Could you reproduce the lines below from the one with "Create HintDb qlogs." through the one with "intros Hm Hf"? Keep both ends and add nothing.

(Collected data entries)
== Segment start ==

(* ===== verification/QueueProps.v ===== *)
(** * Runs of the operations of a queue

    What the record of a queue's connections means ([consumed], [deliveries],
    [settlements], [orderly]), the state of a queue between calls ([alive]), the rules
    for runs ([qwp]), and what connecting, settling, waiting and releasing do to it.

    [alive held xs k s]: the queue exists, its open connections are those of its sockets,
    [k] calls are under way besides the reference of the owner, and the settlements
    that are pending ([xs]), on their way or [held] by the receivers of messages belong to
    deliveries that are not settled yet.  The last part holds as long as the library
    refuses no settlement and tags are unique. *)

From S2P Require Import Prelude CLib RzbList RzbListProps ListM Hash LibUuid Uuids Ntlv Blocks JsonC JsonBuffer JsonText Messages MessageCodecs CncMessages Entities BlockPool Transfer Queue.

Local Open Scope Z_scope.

== Segment end ==
== Segment start ==

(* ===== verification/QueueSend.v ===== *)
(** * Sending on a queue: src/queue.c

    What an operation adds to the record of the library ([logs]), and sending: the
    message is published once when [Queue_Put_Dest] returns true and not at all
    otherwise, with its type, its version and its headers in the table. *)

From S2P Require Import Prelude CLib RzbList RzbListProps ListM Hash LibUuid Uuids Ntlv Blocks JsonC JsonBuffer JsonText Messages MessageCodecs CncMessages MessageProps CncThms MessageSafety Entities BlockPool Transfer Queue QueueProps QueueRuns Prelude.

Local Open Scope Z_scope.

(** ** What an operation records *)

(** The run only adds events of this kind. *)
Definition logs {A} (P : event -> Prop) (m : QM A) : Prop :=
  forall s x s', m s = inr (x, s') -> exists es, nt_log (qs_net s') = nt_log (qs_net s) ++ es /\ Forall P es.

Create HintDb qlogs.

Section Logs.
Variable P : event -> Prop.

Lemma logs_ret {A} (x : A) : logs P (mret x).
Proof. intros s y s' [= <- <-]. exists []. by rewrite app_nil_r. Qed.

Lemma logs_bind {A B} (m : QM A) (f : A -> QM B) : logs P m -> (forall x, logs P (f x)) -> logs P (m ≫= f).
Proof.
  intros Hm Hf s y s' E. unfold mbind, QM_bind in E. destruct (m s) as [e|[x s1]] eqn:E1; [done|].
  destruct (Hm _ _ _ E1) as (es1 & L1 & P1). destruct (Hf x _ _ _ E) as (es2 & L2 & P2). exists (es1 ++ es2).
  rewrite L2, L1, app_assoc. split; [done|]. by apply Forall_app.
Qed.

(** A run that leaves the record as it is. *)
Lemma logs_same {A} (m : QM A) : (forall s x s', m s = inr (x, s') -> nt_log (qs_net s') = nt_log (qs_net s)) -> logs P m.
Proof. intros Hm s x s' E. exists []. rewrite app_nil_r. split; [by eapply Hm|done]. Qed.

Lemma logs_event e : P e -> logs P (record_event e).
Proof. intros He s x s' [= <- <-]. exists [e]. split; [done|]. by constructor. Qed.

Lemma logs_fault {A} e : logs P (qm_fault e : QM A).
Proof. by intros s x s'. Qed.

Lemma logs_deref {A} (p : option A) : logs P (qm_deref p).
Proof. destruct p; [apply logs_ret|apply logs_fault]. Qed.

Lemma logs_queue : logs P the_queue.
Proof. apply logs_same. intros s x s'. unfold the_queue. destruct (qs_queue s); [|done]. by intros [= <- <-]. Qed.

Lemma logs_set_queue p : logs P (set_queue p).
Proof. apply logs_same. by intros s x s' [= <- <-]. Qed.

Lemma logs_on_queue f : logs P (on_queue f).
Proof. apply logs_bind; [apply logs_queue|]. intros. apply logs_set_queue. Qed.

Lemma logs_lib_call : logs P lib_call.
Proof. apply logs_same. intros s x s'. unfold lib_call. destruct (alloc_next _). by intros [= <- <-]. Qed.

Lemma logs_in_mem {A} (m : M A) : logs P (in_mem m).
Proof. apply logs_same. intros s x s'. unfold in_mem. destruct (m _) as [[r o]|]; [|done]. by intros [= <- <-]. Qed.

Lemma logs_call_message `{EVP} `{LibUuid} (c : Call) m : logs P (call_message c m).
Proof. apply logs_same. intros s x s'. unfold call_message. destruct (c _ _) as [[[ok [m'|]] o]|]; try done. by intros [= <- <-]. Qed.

== Segment end ==

= Solution to this task =
Create HintDb qlogs.

Section Logs.
Variable P : event -> Prop.

Lemma logs_ret {A} (x : A) : logs P (mret x).
Proof. intros s y s' [= <- <-]. exists []. by rewrite app_nil_r. Qed.

Lemma logs_bind {A B} (m : QM A) (f : A -> QM B) : logs P m -> (forall x, logs P (f x)) -> logs P (m ≫= f).
Proof.
  intros Hm Hf s y s' E. unfold mbind, QM_bind in E. destruct (m s) as [e|[x s1]] eqn:E1; [done|].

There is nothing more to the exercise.